Symptoms: Cognitive impairment, depersonalization/derealization, suicidal ideation, severe anxiety/panic, muscle/joint pain, body dysmorphia, severe depression, skin peeling, bone pain, acne scarring
Started college in fall of 2006, and did so with very little in terms of nutritional knowledge or natural health knowledge, so my diet was very poor that first semester. Because of this, I developed very bad acne on my face and chest/back that was very difficult to treat and made me feel pretty crappy about my appearance.

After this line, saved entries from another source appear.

(* ===== verification/Keyboard.v ===== *)
(** * Keyboard: device/keyboard.c

    The keys that are held, the decoding of a scan code into a character and the handler of
    the keyboard's interrupt, which puts the character into the ring buffer the readers
    take it from.  The byte read from the keyboard's port is an argument. *)

From S2P Require Import Prelude Bitmap Interrupt DList Sched Sync Ioqueue.

#[local] Set Default Proof Using "Type*".

(** ** The code *)

Definition shift_l_make : Z := 0x2a.
Definition shift_r_make : Z := 0x36.
Definition alt_l_make : Z := 0x38.
Definition alt_r_make : Z := 0xe038.
Definition ctrl_l_make : Z := 0x1d.
Definition ctrl_r_make : Z := 0xe01d.
Definition caps_lock_make : Z := 0x3a.

Record keyboard : Type := Keyboard {
  ctrl_status : bool; shift_status : bool; alt_status : bool; caps_lock_status : bool; ext_scancode : bool
}.
Definition set_ctrl (b : bool) (k : keyboard) : keyboard :=
  Keyboard b (shift_status k) (alt_status k) (caps_lock_status k) (ext_scancode k).
Definition set_shift (b : bool) (k : keyboard) : keyboard :=
  Keyboard (ctrl_status k) b (alt_status k) (caps_lock_status k) (ext_scancode k).
Definition set_alt (b : bool) (k : keyboard) : keyboard :=
  Keyboard (ctrl_status k) (shift_status k) b (caps_lock_status k) (ext_scancode k).
Definition set_caps (b : bool) (k : keyboard) : keyboard :=
  Keyboard (ctrl_status k) (shift_status k) (alt_status k) b (ext_scancode k).
Definition set_ext (b : bool) (k : keyboard) : keyboard :=
  Keyboard (ctrl_status k) (shift_status k) (alt_status k) (caps_lock_status k) b.

(** The characters of a key alone and with shift, by scan code. *)
Definition keymap : list (Z * Z) :=
  [(0, 0); (27, 27);
   (49, 33); (50, 64); (51, 35); (52, 36); (53, 37); (54, 94); (55, 38); (56, 42); (57, 40); (48, 41); (45, 95); (61, 43);
   (8, 8); (9, 9);
   (113, 81); (119, 87); (101, 69); (114, 82); (116, 84); (121, 89); (117, 85); (105, 73); (111, 79); (112, 80);
   (91, 123); (93, 125); (10, 10); (0, 0);
   (97, 65); (115, 83); (100, 68); (102, 70); (103, 71); (104, 72); (106, 74); (107, 75); (108, 76);
   (59, 58); (39, 34); (96, 126); (0, 0); (92, 124);
   (122, 90); (120, 88); (99, 67); (118, 86); (98, 66); (110, 78); (109, 77);
   (44, 60); (46, 62); (47, 63); (0, 0); (42, 42); (0, 0); (32, 32); (0, 0)].

(** Whether the scan code is of a key with two symbols that is no letter. *)
Definition two_symbols (scancode : Z) : bool :=
  (scancode <? 0x0e) || (scancode =? 0x29) || (scancode =? 0x1a) || (scancode =? 0x1b) || (scancode =? 0x2b) ||
  (scancode =? 0x27) || (scancode =? 0x28) || (scancode =? 0x33) || (scancode =? 0x34) || (scancode =? 0x35).

Definition shifted (scancode : Z) (shift_down_last caps_down_last : bool) : bool :=
  if two_symbols scancode then shift_down_last
  else if shift_down_last && caps_down_last then false
  else shift_down_last || caps_down_last.

(** A key is released. *)
Definition break_event (make_code : Z) (k : keyboard) : keyboard :=
  if (make_code =? ctrl_l_make) || (make_code =? ctrl_r_make) then set_ctrl false k
  else if (make_code =? shift_l_make) || (make_code =? shift_r_make) then set_shift false k
  else if (make_code =? alt_l_make) || (make_code =? alt_r_make) then set_alt false k
  else k.

(** A key without a character is pressed. *)
Definition control_event (scancode : Z) (k : keyboard) : keyboard :=
  if (scancode =? ctrl_l_make) || (scancode =? ctrl_r_make) then set_ctrl true k
  else if (scancode =? shift_l_make) || (scancode =? shift_r_make) then set_shift true k
  else if (scancode =? alt_l_make) || (scancode =? alt_r_make) then set_alt true k
  else if scancode =? caps_lock_make then set_caps (negb (caps_lock_status k)) k
  else k.

(** The keys held after the byte [port], and the character to be put into the buffer. *)
Definition key_event (port : Z) (k : keyboard) : outcome (keyboard * option Z) :=
  let ctrl_down_last := ctrl_status k in
  let shift_down_last := shift_status k in
  let caps_down_last := caps_lock_status k in
  if port =? 0xe0 then Ok (set_ext true k, None)
  else
    let scancode := if ext_scancode k then Z.lor 0xe000 port else port in
    let k := if ext_scancode k then set_ext false k else k in
    if negb (Z.land scancode 0x80 =? 0) then
      let make_code := Z.land scancode 0xff7f in
      Ok (break_event make_code k, None)
    else if ((0 <? scancode) && (scancode <? 0x3b)) || (scancode =? alt_r_make) || (scancode =? ctrl_r_make) then
      let shift := shifted scancode shift_down_last caps_down_last in
      let scancode := Z.land scancode 0xff in
      let? e := rd keymap scancode in
      let cur_char := if shift then e.2 else e.1 in
      if negb (cur_char =? 0) then
        let cur_char := if ctrl_down_last && ((cur_char =? 108) || (cur_char =? 117)) then i8 (cur_char - 97) else cur_char in
        Ok (k, Some cur_char)
      else Ok (control_event scancode k, None)
    else Ok (k, None).

Section handler.
Context {P : Type} `{!KernelPages P, !IoqStore P}.
(** The address of [kbd_buf]. *)
Context (kbd_buf : Z).

(** The handler, with the keys held before and after. *)
Definition intr_keyboard_handler (fuel : nat) (port : Z) (k : keyboard) : CM (kst P) keyboard :=
  r <~ atomic (klift (key_event port k)) ;;
  match r.2 with
  | Some cur_char =>
      full <~ atomic (ioq_full kbd_buf) ;;
      if negb (full : bool) then ioq_putchar fuel kbd_buf cur_char ;~; cret r.1 else cret r.1
  | None => cret r.1
  end.

(** The keys nobody holds, and the empty buffer. *)
Definition no_keys : keyboard := Keyboard false false false false false.
Definition keyboard_init : KM (kst P) keyboard := ioqueue_init kbd_buf ;;; kret no_keys.
End handler.

(** ** The reference *)

Inductive modifier : Type := Ctrl | Shift | Alt | Caps.

(** The modifier of a key; the right control and alt keys send 0xe0 before the code of the
    left ones. *)
Definition modifier_of (ext : bool) (make : Z) : option modifier :=
  if make =? 0x1d then Some Ctrl
  else if make =? 0x38 then Some Alt
  else if ext then None
  else if (make =? 0x2a) || (make =? 0x36) then Some Shift
  else if make =? 0x3a then Some Caps
  else None.

Definition is_letter (c : Z) : bool := (97 <=? c) && (c <=? 122).

(** The character of a key: of the two symbols of a letter key the second one when exactly one
    of shift and caps lock is on, of any other key when shift is held; control with l and u
    gives the codes the shell knows. *)
Definition key_char (k : keyboard) (make : Z) : option Z :=
  e ← keymap !! Z.to_nat make;
  if e.1 =? 0 then None
  else
    let up := if is_letter e.1 then xorb (shift_status k) (caps_lock_status k) else shift_status k in
    let c := if up then e.2 else e.1 in
    Some (if ctrl_status k && ((c =? 108) || (c =? 117)) then c - 97 else c).

Definition key_ref (port : Z) (k : keyboard) : keyboard * option Z :=
  if port =? 0xe0 then (set_ext true k, None)
  else
    let pressed := port <? 128 in
    let k' := set_ext false k in
    match modifier_of (ext_scancode k) (port mod 128) with
    | Some Ctrl => (set_ctrl pressed k', None)
    | Some Shift => (set_shift pressed k', None)
    | Some Alt => (set_alt pressed k', None)
    | Some Caps => (if pressed then set_caps (negb (caps_lock_status k)) k' else k', None)
    | None => (k', if pressed && negb (ext_scancode k) then key_char k (port mod 128) else None)
    end.

#[export] Instance keyboard_eq_dec : EqDecision keyboard.
Proof. solve_decision. Defined.

(** All bytes and all states of the keys. *)
Definition all_bools (f : bool -> bool) : bool := f true && f false.
Lemma all_bools_spec f : all_bools f = true -> forall b, f b = true.
Proof. unfold all_bools. intros [H1 H2]%andb_prop [|]; done. Qed.

Definition agrees (port : Z) (k : keyboard) : bool :=
  match key_event port k with
  | Ok r => bool_decide (r = key_ref port k)
  | Err _ => false
  end.
Definition agrees_at (port : Z) : bool :=
  all_bools (fun c => all_bools (fun s => all_bools (fun a => all_bools (fun l => all_bools (fun e =>
    agrees port (Keyboard c s a l e)))))).
Lemma agree_all port k : 0 <= port < 256 -> agrees port k = true.
Proof.
  intros Hp. assert (H : agrees_at port = true).
  { apply (below_forallb 256 agrees_at); [vm_compute; reflexivity|lia]. }
  destruct k as [c s a l e]. unfold agrees_at in H.
  apply (all_bools_spec _ (all_bools_spec _ (all_bools_spec _ (all_bools_spec _ (all_bools_spec _ H c) s) a) l) e).
Qed.

Lemma key_event_run port k : 0 <= port < 256 -> key_event port k = Ok (key_ref port k).
Proof.
  intros Hp. pose proof (agree_all port k Hp) as H. unfold agrees in H. destruct (key_event port k) as [r|]; [|done].
  apply bool_decide_eq_true in H. by rewrite H.
Qed.

(** C35: decoding.  For every byte the keyboard can send and every state of the keys the code
    finds the same modifiers held and the same character as the reference: a modifier is held
    from its press to its release, caps lock changes with every press, 0xe0 only concerns the
    next byte and hides every key but the right control and alt keys, and the character of a
    key is chosen by shift and, for letters only, caps lock.  The array of characters is
    never read out of its bounds. *)
Theorem key_event_spec port k : 0 <= port < 256 -> key_event port k = Ok (key_ref port k).
Proof. apply key_event_run. Qed.

Lemma key_event_spec_witness : key_event 0x1e (Keyboard false true false true false) = Ok (Keyboard false true false true false, Some 97).
Proof. etransitivity; [apply key_event_spec; lia|reflexivity]. Defined.

(** ** The handler *)

Section handler_properties.
Context {P : Type} `{!KernelPages P, !IoqStore P}.
Implicit Types (s : kst P) (q : ioqueue).

Lemma handler_run s kbd_buf q port k f r :
  0 <= port < 256 -> intr_of s = INTR_OFF -> ring_is s kbd_buf q -> ring_ok q ->
  (match (key_ref port k).2 with
   | Some c => if bool_decide (Z.of_nat (length (contents q)) + 1 < bufsize) then add_byte kbd_buf c s = Ok (tt, r) else r = s
   | None => r = s end) ->
  intr_keyboard_handler kbd_buf (S f) port k s = Ok (Return (key_ref port k).1, r).
Proof.
  intros Hp Hoff Hq Hok Hr. unfold intr_keyboard_handler.
  rewrite (cbind_atomic _ _ s (key_ref port k) s) by (unfold klift; by rewrite key_event_run).
  destruct ((key_ref port k).2) as [c|]; [|by subst r]. destruct (test_run s kbd_buf q Hoff Hq) as [_ Hfull].
  rewrite (cbind_atomic _ _ _ _ _ Hfull). rewrite ring_full_spec by done.
  pose proof (ring_length_bound q Hok) as Hb. pose proof (contents_length q Hok) as Hlen.
  case_bool_decide as Hroom.
  - rewrite bool_decide_false by lia. cbn [negb].
    by rewrite (cbind_return _ _ _ _ _ (putchar_ready s kbd_buf q c f (tt, r) Hoff Hq Hok Hroom Hr)).
  - rewrite bool_decide_true by lia. by subst r.
Qed.

(** The keyboard's interrupt.  The handler, which runs with interrupts off, always returns
    to the code it interrupted: it never waits.  It appends the character of the key to the
    buffer, if the key has one and the buffer has room for it; when it is full the character
    is lost and nothing changes.  A thread waiting for a character becomes the first ready
    one. *)
Theorem keyboard_handler_spec s kbd_buf q port k f :
  sched_ok s -> intr_of s = INTR_OFF -> ring_is s kbd_buf q -> ring_ok q -> 0 <= port < 256 ->
  let room := Z.of_nat (length (contents q)) + 1 < bufsize in
  ((key_ref port k).2 = None \/ ~ room ->
   intr_keyboard_handler kbd_buf (S f) port k s = Ok (Return (key_ref port k).1, s)) /\
  (forall c, (key_ref port k).2 = Some c -> room -> consumer q = 0 ->
   exists q', intr_keyboard_handler kbd_buf (S f) port k s = Ok (Return (key_ref port k).1, with_ring kbd_buf q' s) /\
     ring_ok q' /\ contents q' = contents q ++ [c]) /\
  (forall c ts p, (key_ref port k).2 = Some c -> room -> consumer q <> 0 -> ready_is s ts ->
   k_tasks s !! consumer q = Some p -> may_block (t_status p) = true -> unlinked (k_queues s) (general_tag (consumer q)) ->
   exists q' s', intr_keyboard_handler kbd_buf (S f) port k s = Ok (Return (key_ref port k).1, s') /\
     ring_is s' kbd_buf q' /\ ring_ok q' /\ contents q' = contents q ++ [c] /\ consumer q' = 0 /\ sched_ok s' /\
     ready_is s' (consumer q :: ts) /\ k_cur s' = k_cur s /\ status s' (consumer q) = Some TASK_READY).
Proof.
  intros Hsok Hoff Hq Hok Hp room.
  assert (Hrun := handler_run s kbd_buf q port k f). split_and!.
  - intros Hno. apply (Hrun s Hp Hoff Hq Hok). destruct (key_ref port k).2 as [c|]; [|done].
    rewrite bool_decide_false; [done|]. destruct Hno as [|Hno]; [done|exact Hno].
  - intros c Hc Hroom Hcons. destruct (add_byte_run s kbd_buf q c Hq Hok Hroom Hcons) as (q' & Ha & Hok' & Hc').
    exists q'. split; [|done]. apply (Hrun _ Hp Hoff Hq Hok). rewrite Hc. by rewrite bool_decide_true.
  - intros c ts p Hc Hroom Hcons Hr Ht Hm Hu.
    destruct (add_byte_wakes s kbd_buf q c ts p Hsok Hq Hok Hroom Hcons Hr Ht Hm Hu) as (q' & s' & Ha & Hrest).
    exists q', s'. split; [|exact Hrest]. apply (Hrun _ Hp Hoff Hq Hok). rewrite Hc. by rewrite bool_decide_true.
Qed.
End handler_properties.

(** The a key with shift held. *)
Lemma keyboard_handler_spec_witness : exists q',
  intr_keyboard_handler 0x9000 1 0x1e (set_shift true no_keys) (sample_ioq (sample_ring [104])) =
    Ok (Return (set_shift true no_keys), with_ring 0x9000 q' (sample_ioq (sample_ring [104]))) /\ contents q' = [104; 65].
Proof.
  destruct (keyboard_handler_spec (sample_ioq (sample_ring [104])) 0x9000 (sample_ring [104]) 0x1e (set_shift true no_keys) 0)
    as (_ & H & _); [apply sample_ioq_ok|reflexivity|reflexivity|by apply sample_ring_ok|lia|].
  destruct (H 65 eq_refl) as (q' & H1 & _ & H2); [by vm_compute|reflexivity|]. exists q'. split; [exact H1|].
  rewrite H2. by vm_compute.
Defined.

Went to the doctor in winter of 2006 and was prescribed Accutane, with no idea it'd be the beginning of 2 decades of literal hell on earth (because of the psych meds it ultimately led me to). Within 2-3 months on a high dose of Accutane, back at college during spring of 2007, I became severely depressed to the point I could barely leave my dorm room. I developed massive panic and anxiety to the point I could not even communicate with people. I felt like I was losing my mind. Developed a pretty bad case of body dysmorphia, to the point I was in front of a mirror for hours at a time. I understand I was previously self-conscious about the acne I had developed, but this was some otherworldly, pharmaceutically induced dreamland of torture I didn't know existed.
My skin peeled, my bones and joints screamed bloody murder. I had even gotten to the point that summer where I was probably in the best shape in terms of fitness and body composition in my life, and yet the body dysmorphia raged on. It was truly a bizarre experience and I would warn against people ever using this garbage.
All it would have taken was some nutritional knowledge and lifestyle changes and I wouldn't have had to worry about any of what I'd gone through. At the end of July 2007, my parents took me back to the doctor and he told me, "I'm sorry, but I think the drug I put you on f*cked you up." These were his exact words. He suggested a psychiatrist, who I then saw and was prescribed Lexapro, after stopping the Accutane, at which point I'd been on it for about 6 months. No washout period. No "let's stop this poison and allow your body to heal." Just right onto other drugs that I should have never taken and never needed. Criminal.
That mistake led to the well-known "merry-go-round" of pharma and psych pills that have destroyed the past 20 years of my life. Will share my story in terms of the rest of those benzos and SSRIs in another post.